Many nodding thoughts. My food issues are completely strange (canned tomatoes?) and I don’t fall into any groups that are socially recognised (except maybe – ‘not spicy stuff’) so I don’t get food policing very often. (I sometimes get the other way – ‘are you sure you don’t want beer/soft drink with your pizza?’ – when that’s one of my few almost guaranteed issues) But I totally experience the ‘sometimes food works and sometimes it doesn’t’ thing as well as a ‘sometimes I know it won’t work and I just want it anyway’ thing. Stomachs are strange things.
Do you also get people going, “Oh, you just need to be more adventurous with spicy food!” with an implicit side of “And avoiding spicy food is totes racist!”?

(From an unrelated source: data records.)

Lemma lookup_set_prop_other key key' v props :
  key <> key' -> lookup_prop key' (set_prop key v props) = lookup_prop key' props.
Proof.
  intros Hother. induction props as [|[k old] props IH]; simpl.
  - rewrite bool_decide_eq_false_2 by exact Hother. reflexivity.
  - destruct (bool_decide (k = key)) eqn:Hk; simpl.
    + apply bool_decide_eq_true in Hk. subst k.
      rewrite bool_decide_eq_false_2 by exact Hother. reflexivity.
    + rewrite IH. reflexivity.
Qed.

(** A property that has a value keeps it, serialized, through
    [JSON.stringify]. *)
Lemma lookup_serialized key props props' :
  serializable (VObj props) = VObj props' ->
  lookup_prop key props <> VUndefined ->
  lookup_prop key props' = serializable (lookup_prop key props).
Proof.
  intros Hprops. injection Hprops as <-.
  induction props as [|[k x] props IH]; simpl; intros Hdefined; [contradiction|].
  destruct (bool_decide (k = key)) eqn:Hk.
  - destruct x; try contradiction; simpl; rewrite Hk; reflexivity.
  - destruct x; simpl; rewrite ?Hk; apply IH, Hdefined.
Qed.

(** X3.  [sendMessage] writes nothing when there is no socket or the socket
    is not open; on an open socket it writes one frame, which carries the
    client's own id as [from], whatever [from] the caller put in the
    message, and every other field of the message that has a value. *)
Theorem sent_frame_carries_own_id message w :
  exists w',
    sendMessage message w = (Normal tt, w') /\
    ((forall ws s, socket w = Some ws -> sockets w !! ws = Some s ->
                   readyState s <> OPEN) -> w' = w) /\
    (forall ws s,
       socket w = Some ws -> sockets w !! ws = Some s -> readyState s = OPEN ->
       exists props,
         sockets w' !! ws = Some (send (JSONText (VObj props)) s) /\
         lookup_prop "from" props = VStr (clientId w) /\
         forall key, key <> "from" -> lookup_prop key message <> VUndefined ->
                     lookup_prop key props = serializable (lookup_prop key message)).
Proof.
  unfold sendMessage. rewrite (bind_runs read _ w w w eq_refl).
  destruct (socket w) as [ws|] eqn:Hsocket.
  2:{ exists w. split; [reflexivity|]. split; [reflexivity|]. discriminate. }
  destruct (sockets w !! ws) as [s|] eqn:Hs.
  2:{ exists w. split; [reflexivity|]. split; [reflexivity|].
      intros ws' s' Hws'. congruence. }
  destruct (bool_decide (readyState s = OPEN)) eqn:Hopen.
  2:{ exists w. split; [reflexivity|]. split; [reflexivity|].
      intros ws' s' Hws' Hs' Hopen'. apply bool_decide_eq_false in Hopen. congruence. }
  apply bool_decide_eq_true in Hopen.
  eexists. split; [reflexivity|]. split.
  - intros Hclosed. destruct (Hclosed ws s eq_refl Hs Hopen).
  - intros ws' s' Hws' Hs' _. assert (ws' = ws) by congruence. subst ws'.
    assert (s' = s) by congruence. subst s'.
    destruct (serializable (VObj (set_prop "from" (VStr (clientId w)) message)))
      as [| | | | | |props] eqn:Hprops; try discriminate.
    exists props. split; [|split].
    + simpl. rewrite list_lookup_alter_eq, Hs. unfold JSON_stringify.
      rewrite Hprops. reflexivity.
    + rewrite (lookup_serialized _ _ _ Hprops); rewrite lookup_set_prop;
        [reflexivity|discriminate].
    + intros key Hkey Hdefined.
      rewrite (lookup_serialized _ _ _ Hprops);
        rewrite lookup_set_prop_other by congruence; [reflexivity|exact Hdefined].
Qed.

Lemma serializeIceCandidate_total candidate :
  exists serialized, serializeIceCandidate candidate = Normal serialized.
Proof.
  unfold serializeIceCandidate.
  destruct (truthy candidate) eqn:Htruthy; simpl; [|eexists; reflexivity].
  destruct candidate; try discriminate; simpl; eexists; reflexivity.
Qed.

(** X4.  [serializeIceCandidate] never throws, gives [null] for a missing
    candidate, and gives back what it is given when that is already a
    serialized candidate. *)
Theorem serializeIceCandidate_idempotent candidate :
  exists serialized,
    serializeIceCandidate candidate = Normal serialized /\
    (truthy candidate = false -> serialized = VNull) /\
    serializeIceCandidate serialized = Normal serialized.
Proof.
  unfold serializeIceCandidate at 1.
  destruct (truthy candidate) eqn:Htruthy; simpl.
  - destruct candidate; try discriminate; simpl;
      (eexists; split; [reflexivity|]; split; [discriminate|reflexivity]).
  - exists VNull. split; [reflexivity|]. split; reflexivity.
Qed.

(** X5.  A local candidate goes out through the [sendMessage] its
    connection was made with: to the peer the connection was made for, also
    when the target field of the form has changed since, and on the socket
    that was the current one then.  When that socket is not open any more,
    as after a reconnection, nothing is written to any socket, whatever
    socket the client has by now.  The null candidate that ends gathering
    sends nothing. *)
Theorem local_candidate_goes_to_the_links_peer c pc p candidate w :
  connections w !! pc = Some p ->
  (truthy candidate = false -> step c (IceCandidate pc candidate) w = w) /\
  (truthy candidate = true ->
   (forall ws s,
      signaling p = Some ws -> sockets w !! ws = Some s -> readyState s = OPEN ->
      exists serialized,
        serializeIceCandidate candidate = Normal serialized /\
        sockets (step c (IceCandidate pc candidate) w)
        = alter (send (JSON_stringify
                         (VObj [("type", VStr "ice-candidate");
                                ("candidate", serialized);
                                ("target", target p);
                                ("from", VStr (clientId w))])))
            ws (sockets w)) /\
   ((forall ws s,
       signaling p = Some ws -> sockets w !! ws = Some s -> readyState s <> OPEN) ->
    sockets (step c (IceCandidate pc candidate) w) = sockets w)).
Proof.
  intros Hp. simpl. rewrite Hp. unfold onicecandidate, exec. split.
  - intros ->. reflexivity.
  - intros Htruthy. rewrite Htruthy.
    destruct (serializeIceCandidate_total candidate) as [serialized Hserialized].
    rewrite Hserialized.
    erewrite bind_runs by reflexivity. erewrite bind_runs by reflexivity.
    unfold sendMessage_on. erewrite bind_runs by reflexivity.
    cbn [sockets with_console clientId]. split.
    + intros ws s Hsignaling Hs Hopen. exists serialized. split; [reflexivity|].
      rewrite Hsignaling, Hs, bool_decide_eq_true_2 by exact Hopen. reflexivity.
    + intros Hnot. destruct (signaling p) as [ws|]; [|reflexivity].
      destruct (sockets w !! ws) as [s|] eqn:Hs; [|reflexivity].
      destruct (bool_decide (readyState s = OPEN)) eqn:Hopen; [|reflexivity].
      apply bool_decide_eq_true in Hopen.
      destruct (Hnot ws s eq_refl Hs Hopen).
Qed.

Not so much around here – probably the upside of living in a place where most of the food is fairly bland (and the local sushi place clearly labels anything spicy, bless them). I think I’m also fortunate in reflux being a commonly heard of thing (though my particular type is more rare).
Oh dear, I apologize if I was food-policing you at continuum. I didn’t intend to.
Apology accepted; thank you.
i call it “halping”
Wait, let me explain. Amongst a large amount of my Perf friends, when someone says ‘thank you for halping,’ that’s code for ‘you’re not helping right now.’ It’s never occurred to me before now to be grateful that we have that shorthand.
Perf?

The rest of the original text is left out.